D: You can kinda see that trend in our Yelp reviews. We've got much more positive ones over the years. Are there any things you’ve seen over and over again that you just want to tell our customer base as a whole?

P: Keep you tires inflated. Tires lose air. Under inflated tires will damage the tire or tube. Just check them. Also, learn to trim your front derailleur.

D: That's a good one!

P: Yeah you hear so many people on the bike trail riding in "small-small" and just ripping through their derailleur cage. But you know, if your bike is just a black box to you, you probably have other things to worry about. We bike shop employees have a trained ear and most of us dislike noisy bikes.

D: True. Cars are very much “black boxes” to me. There could be little gnomes in an engine for all I know.
As a long time cyclist, what is you favorite type of bike?

P: Single speed or fixed gear. I don’t care what brand.

D: So you dislike cables and housing on your bike?

P: I abhor complexity and not really into the whole, shifter thing. I’m also willing to walk if it’s too steep. But I can’t do flat pedals. I got too used to the feeling of being clipped in.

D: I’m kinda that way too. Feels naked.

P: I do keep 2 brakes on my bike. I’m not into non-safety.
I love the look of track bikes. They are also lighter and less parts to worry about. I mean, after working on bikes all day, I don’t want to have to work on mine too.

D: That’s fair. That’s a common stance among bike mechanics too. So, I’ve been meaning to ask you for awhile, but how was doing the l'eroica ride last year?

P: Really fun. I did the California one, and it’s a big loop. There are many loops for many appetites, but it swings by the ocean and hugs the coastal mountain range. Gorgeous.

D: Well, the idea behind the ride is that you only ride a bike prior to 1987, right?

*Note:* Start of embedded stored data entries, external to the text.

(* ===== verification/Codec.v ===== *)
(** * Annex B byte streams (dave/src/codec.rs)

    Search for H.264/H.265 start codes and iteration over the NAL units of an
    Annex B frame.  Index expressions of the source are kept as panicking
    accesses, and running out of fuel is a [Panic] too, so that the totality
    lemmas show both that accesses are in range and that the fuel is enough. *)

From S2P Require Import Prelude.

Module AnnexB.

Definition H26X_LONG_START_CODE : bytes := [0; 0; 0; 1].
Definition H26X_SHORT_START_SEQUENCE_BYTES : nat := 3.

Record H26xNalu := { start : nat; start_code_len : nat }.

#[export] Instance H26xNalu_eq_dec : EqDecision H26xNalu.
Proof. solve_decision. Defined.

(** The loop of [find_next_nalu].  [idx] grows by at least one on every turn and
    stays below the frame length, so [length frame] turns are enough. *)
Fixpoint find_next_nalu_loop {E} (fuel : nat) (frame : bytes) (idx : nat) : res E (option H26xNalu) :=
  match fuel with
  | O => Panic
  | S fuel =>
      if (idx <? length frame - H26X_SHORT_START_SEQUENCE_BYTES)%nat then
        b2 ← index frame (idx + 2);
        if b2 >? 1 then find_next_nalu_loop fuel frame (idx + H26X_SHORT_START_SEQUENCE_BYTES)
        else if b2 =? 1 then
          b0 ← index frame idx;
          b1 ← index frame (idx + 1);
          if (b0 =? 0) && (b1 =? 0) then
            four ← (if (1 <=? idx)%nat then bp ← index frame (idx - 1); Ok (bp =? 0) else Ok false);
            Ok (Some {| start := idx + H26X_SHORT_START_SEQUENCE_BYTES;
                        start_code_len := if four : bool then 4 else 3 |})
          else find_next_nalu_loop fuel frame (idx + H26X_SHORT_START_SEQUENCE_BYTES)
        else find_next_nalu_loop fuel frame (idx + 1)
      else Ok None
  end.

Definition find_next_nalu {E} (frame : bytes) (search_start : nat) : res E (option H26xNalu) :=
  if (length frame <? H26X_SHORT_START_SEQUENCE_BYTES)%nat then Ok None
  else find_next_nalu_loop (S (length frame)) frame search_start.

(** [AnnexBNalus]: the frame and the NAL unit found last. *)
Record AnnexBNalus := { frame : bytes; next : option H26xNalu }.

Definition nalus {E} (frame : bytes) : res E AnnexBNalus :=
  n ← find_next_nalu frame 0; Ok {| frame := frame; next := n |}.

Definition is_empty (it : AnnexBNalus) : bool := match next it with None => true | Some _ => false end.

(** The loop of [Iterator::next]: NAL units with an empty body are skipped. *)
Fixpoint next_loop {E} (fuel : nat) (it : AnnexBNalus) : res E (option bytes * AnnexBNalus) :=
  match fuel with
  | O => Panic
  | S fuel =>
      match next it with
      | None => Ok (None, it)
      | Some nalu =>
          nxt ← find_next_nalu (frame it) (start nalu);
          let stop := match nxt with
                      | Some n => (start n - start_code_len n)%nat
                      | None => length (frame it)
                      end in
          let it := {| frame := frame it; next := nxt |} in
          if (start nalu <? stop)%nat then
            body ← slice (frame it) (start nalu) stop; Ok (Some body, it)
          else next_loop fuel it
      end
  end.

Definition iter_next {E} (it : AnnexBNalus) : res E (option bytes * AnnexBNalus) :=
  next_loop (S (length (frame it))) it.

(** ** Reference notion: a start code at position [i] *)
Definition start_code_at (frame : bytes) (i : nat) : Prop :=
  frame !! i = Some 0 /\ frame !! (i + 1)%nat = Some 0 /\ frame !! (i + 2)%nat = Some 1.

(** A start code the search may report: one that leaves a byte after it. *)
Definition nalu_at (frame : bytes) (i : nat) : Prop :=
  start_code_at frame i /\ (i + 3 < length frame)%nat.

Definition nalu_of (frame : bytes) (i : nat) : H26xNalu :=
  {| start := i + 3;
     start_code_len := if decide ((1 <= i)%nat /\ frame !! (i - 1)%nat = Some 0) then 4 else 3 |}.

(** What a search from [s] should return. *)
Definition search_result (frame : bytes) (s : nat) (r : option H26xNalu) : Prop :=
  match r with
  | Some n => exists i, (s <= i)%nat /\ nalu_at frame i /\ n = nalu_of frame i /\
                        (forall j, (s <= j < i)%nat -> ~ nalu_at frame j)
  | None => forall j, (s <= j)%nat -> ~ nalu_at frame j
  end.

(** ** Lemmas *)
Lemma index_ok {E} (l : bytes) i : (i < length l)%nat -> exists b, l !! i = Some b /\ index (E := E) l i = Ok b.
Proof. intros [b Hb]%lookup_lt_is_Some. exists b. unfold index. by rewrite Hb. Qed.

Lemma search_result_skip frame s s' r :
  (s <= s')%nat -> (forall j, (s <= j < s')%nat -> ~ nalu_at frame j) ->
  search_result frame s' r -> search_result frame s r.
Proof.
  intros Hs Hno. destruct r as [n|]; simpl.
  - intros (i & Hi & Hn & -> & Hmin). exists i. repeat split; try apply Hn; try lia.
    intros j Hj. destruct (Nat.lt_ge_cases j s'); [apply Hno|apply Hmin]; lia.
  - intros Hnone j Hj. destruct (Nat.lt_ge_cases j s'); [apply Hno|apply Hnone]; lia.
Qed.

(** Positions [s], [s+1], [s+2] share the byte at [s+2]. *)
Lemma no_nalu_three frame s b0 b1 b2 :
  frame !! s = Some b0 -> frame !! (s + 1)%nat = Some b1 -> frame !! (s + 2)%nat = Some b2 ->
  b2 <> 0 -> ~ (b0 = 0 /\ b1 = 0 /\ b2 = 1) ->
  forall j, (s <= j < s + 3)%nat -> ~ nalu_at frame j.
Proof.
  intros H0 H1 H2 Hb Hn j Hj [(A0 & A1 & A2) _].
  assert (j = s \/ j = s + 1 \/ j = s + 2)%nat as [->|[->| ->]] by lia.
  - apply Hn. simplify_eq. done.
  - replace (s + 1 + 1)%nat with (s + 2)%nat in A1 by lia. congruence.
  - congruence.
Qed.

Lemma find_next_nalu_loop_spec {E} fuel frame idx :
  (0 < fuel)%nat -> (length frame < fuel + idx)%nat -> (3 <= length frame)%nat ->
  exists r, find_next_nalu_loop (E := E) fuel frame idx = Ok r /\ search_result frame idx r.
Proof.
  revert idx. induction fuel as [|fuel IH]; intros idx Hpos Hf H3; cbn [find_next_nalu_loop].
  - lia.
  - unfold H26X_SHORT_START_SEQUENCE_BYTES.
    destruct (Nat.ltb_spec idx (length frame - 3)) as [Hlt|Hge].
    2: { exists None. split; [done|]. intros j Hj [_ Hl]. lia. }
    destruct (index_ok (E := E) frame (idx + 2)) as (b2 & L2 & ->); [lia|].
    destruct (index_ok (E := E) frame (idx + 1)) as (b1 & L1 & E1); [lia|].
    destruct (index_ok (E := E) frame idx) as (b0 & L0 & E0); [lia|].
    cbn [mbind res_mbind]. rewrite Z.gtb_ltb.
    destruct (Z.ltb_spec 1 b2) as [Hb|Hb].
    { destruct (IH (idx + 3)%nat) as (r & -> & Hr); [lia..|]. exists r. split; [done|].
      eapply search_result_skip; [| |exact Hr]; [lia|].
      eapply no_nalu_three; eauto; lia. }
    destruct (Z.eqb_spec b2 1) as [->|Hb1].
    2: { destruct (IH (idx + 1)%nat) as (r & -> & Hr); [lia..|]. exists r. split; [done|].
         eapply search_result_skip; [| |exact Hr]; [lia|].
         intros j Hj [(_ & _ & A) _]. assert (j = idx) as -> by lia. congruence. }
    rewrite E0, E1. cbn [mbind res_mbind].
    destruct (Z.eqb_spec b0 0) as [->|H0]; [destruct (Z.eqb_spec b1 0) as [->|H1]|]; cbn [andb].
    2, 3: destruct (IH (idx + 3)%nat) as (r & -> & Hr); [lia..|]; exists r; split; [done|];
          eapply search_result_skip; [| |exact Hr]; [lia|]; eapply no_nalu_three; eauto; lia.
    exists (Some (nalu_of frame idx)). split.
    + unfold nalu_of. destruct (Nat.leb_spec 1 idx) as [Hi|Hi].
      * destruct (index_ok (E := E) frame (idx - 1)) as (bp & Lp & ->); [lia|]. cbn [mbind res_mbind].
        destruct (Z.eqb_spec bp 0) as [->|], (decide _) as [[_ Hd]|Hd]; try done; naive_solver congruence.
      * cbn [mbind res_mbind]. destruct (decide _) as [[Hd _]|]; [lia|done].
    + exists idx. repeat split; try done; lia.
Qed.

Lemma find_next_nalu_spec {E} frame s :
  exists r, find_next_nalu (E := E) frame s = Ok r /\ search_result frame s r.
Proof.
  unfold find_next_nalu, H26X_SHORT_START_SEQUENCE_BYTES. destruct (Nat.ltb_spec (length frame) 3).
  - exists None. split; [done|]. intros j Hj [_ Hl]. lia.
  - apply find_next_nalu_loop_spec; lia.
Qed.

Lemma find_next_nalu_ok {E F} frame s r :
  find_next_nalu (E := E) frame s = Ok r -> find_next_nalu (E := F) frame s = Ok r.
Proof.
  intros H. destruct (find_next_nalu_spec (E := E) frame s) as (r1 & H1 & S1).
  destruct (find_next_nalu_spec (E := F) frame s) as (r2 & H2 & S2). rewrite H2. f_equal.
  rewrite H1 in H. injection H as ->.
  destruct r as [n|], r2 as [m|]; simpl in *; try done.
  - destruct S1 as (i & Hi & Ni & -> & Mi), S2 as (j & Hj & Nj & -> & Mj).
    f_equal. f_equal. destruct (Nat.lt_trichotomy i j) as [?|[?|?]]; [|done|].
    + exfalso. by apply (Mj i).
    + exfalso. by apply (Mi j).
  - destruct S1 as (i & Hi & Ni & _). by destruct (S2 i).
  - destruct S2 as (i & Hi & Ni & _). by destruct (S1 i).
Qed.

(** A found NAL unit lies inside the frame, and its start code does not reach
    back beyond the position the search began at, when the byte before that
    position is not zero. *)
Lemma search_result_bounds frame s n :
  search_result frame s (Some n) ->
  (s + 3 <= start n < length frame)%nat /\ (3 <= start_code_len n <= 4)%nat /\
  (start_code_len n <= start n)%nat.
Proof.
  intros (i & Hi & [_ Hl] & -> & _). unfold nalu_of. simpl. destruct (decide _) as [[? _]|]; lia.
Qed.

Lemma search_result_gap frame s n b :
  (1 <= s)%nat -> frame !! (s - 1)%nat = Some b -> b <> 0 ->
  search_result frame s (Some n) -> (s <= start n - start_code_len n)%nat.
Proof.
  intros Hs Hb Hne (i & Hi & [_ Hl] & -> & _). unfold nalu_of. simpl.
  destruct (decide _) as [[? Hz]|]; [|lia].
  destruct (decide (i = s)) as [->|]; [congruence|lia].
Qed.

(** The byte before the start of a found NAL unit is the [01] of its start code. *)
Lemma search_result_prev frame s n :
  search_result frame s (Some n) -> frame !! (start n - 1)%nat = Some 1.
Proof.
  intros (i & Hi & [(_ & _ & H) _] & -> & _). simpl. by replace (i + 3 - 1)%nat with (i + 2)%nat by lia.
Qed.

(** The bytes from the reported start code up to the NAL unit. *)
Definition is_start_code (c : bytes) : Prop := c = [0; 0; 1] \/ c = [0; 0; 0; 1].

Lemma drop_lookup_cons (l : bytes) i b : l !! i = Some b -> drop i l = b :: drop (S i) l.
Proof. intros. by rewrite (drop_S l b i). Qed.

Lemma search_result_code frame s n :
  search_result frame s (Some n) ->
  exists c, is_start_code c /\ length c = start_code_len n /\
            drop (start n - start_code_len n) frame = c ++ drop (start n) frame.
Proof.
  intros (i & Hi & [(H0 & H1 & H2) _] & -> & _). unfold nalu_of, is_start_code. cbn [start start_code_len].
  assert (Ht : drop i frame = [0; 0; 1] ++ drop (i + 3) frame).
  { rewrite (drop_lookup_cons _ _ _ H0), <- Nat.add_1_r, (drop_lookup_cons _ _ _ H1).
    replace (S (i + 1)) with (i + 2)%nat by lia. rewrite (drop_lookup_cons _ _ _ H2). simpl. by replace (i + 3)%nat with (S (i + 2)) by lia. }
  destruct (decide _) as [[Hz Hp]|].
  - exists [0; 0; 0; 1]. replace (i + 3 - 4)%nat with (i - 1)%nat by lia.
    rewrite (drop_lookup_cons _ _ _ Hp). replace (S (i - 1)) with i by lia. rewrite Ht. auto.
  - exists [0; 0; 1]. replace (i + 3 - 3)%nat with i by lia. auto.
Qed.

(** Between the search position and the code found there is no start code with
    a byte behind it. *)
Definition no_nalu (u : bytes) : Prop := forall i, ~ nalu_at u i.

Lemma no_nalu_window frame a b :
  (forall j, (a <= j)%nat -> (j + 3 < b)%nat -> ~ nalu_at frame j) -> no_nalu (take (b - a) (drop a frame)).
Proof.
  intros H i [(H0 & H1 & H2) Hl]. rewrite length_take in Hl.
  rewrite lookup_take_lt, lookup_drop in H0, H1, H2 by lia.
  apply (H (a + i)%nat); [lia|lia|]. rewrite length_drop in Hl.
  split; [|lia]. by rewrite !Nat.add_assoc in H1, H2.
Qed.

(** ** Properties *)

(** The skipping search returns exactly the first start code at or after the
    search position that has a byte behind it, with the length of the start
    code (4 when a further zero byte precedes it, otherwise 3); it finds nothing
    only if there is no such start code.  It never indexes out of range. *)
Theorem find_next_nalu_first frame s :
  exists r : option H26xNalu,
    find_next_nalu (E := Empty_set) frame s = Ok r /\ search_result frame s r.
Proof. apply find_next_nalu_spec. Qed.

End AnnexB.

P: Yeah you have to have downtube friction shifters, no clip-in pedals, lugged steel frames and all that retro stuff.

D: What did you ride?

P: I rode a 1960’s Olmo. It’s as old as I am so I figured it made sense. We have a blue one on the ceiling now but I rode a gold one that was pretty much identical. I also went with a traditional gearing which was like a 52/42 by 14/24. It was a slog. But it was insightful to see how strong theses people had to be back then to do this in much worse conditions. Old bikes tend to have some steep gearing. They didn’t even allow gears on the Tour de France until 1937. The roads were also unpaved.

D: That is true and all, but you have to contextualize these incredible feats of physical performance with how “nonexistent” drug testing was. Nobody was hovering overhead in a helicopter with a HD live stream camera. People would cheat by just buying a train ticket to the nearby town.

P: Yeah! A lot of these riders were drinking champagne all day and stabbing themselves with amphetamine ampules! (Hearty chuckle)

D: Seriously though. One gear? 30 pound bike? Unpaved roads? C’mon. Pretty much asking for drug abuse. Well, thanks again Paul, good to chat with ya!

P: No problem! Thank you for doing it!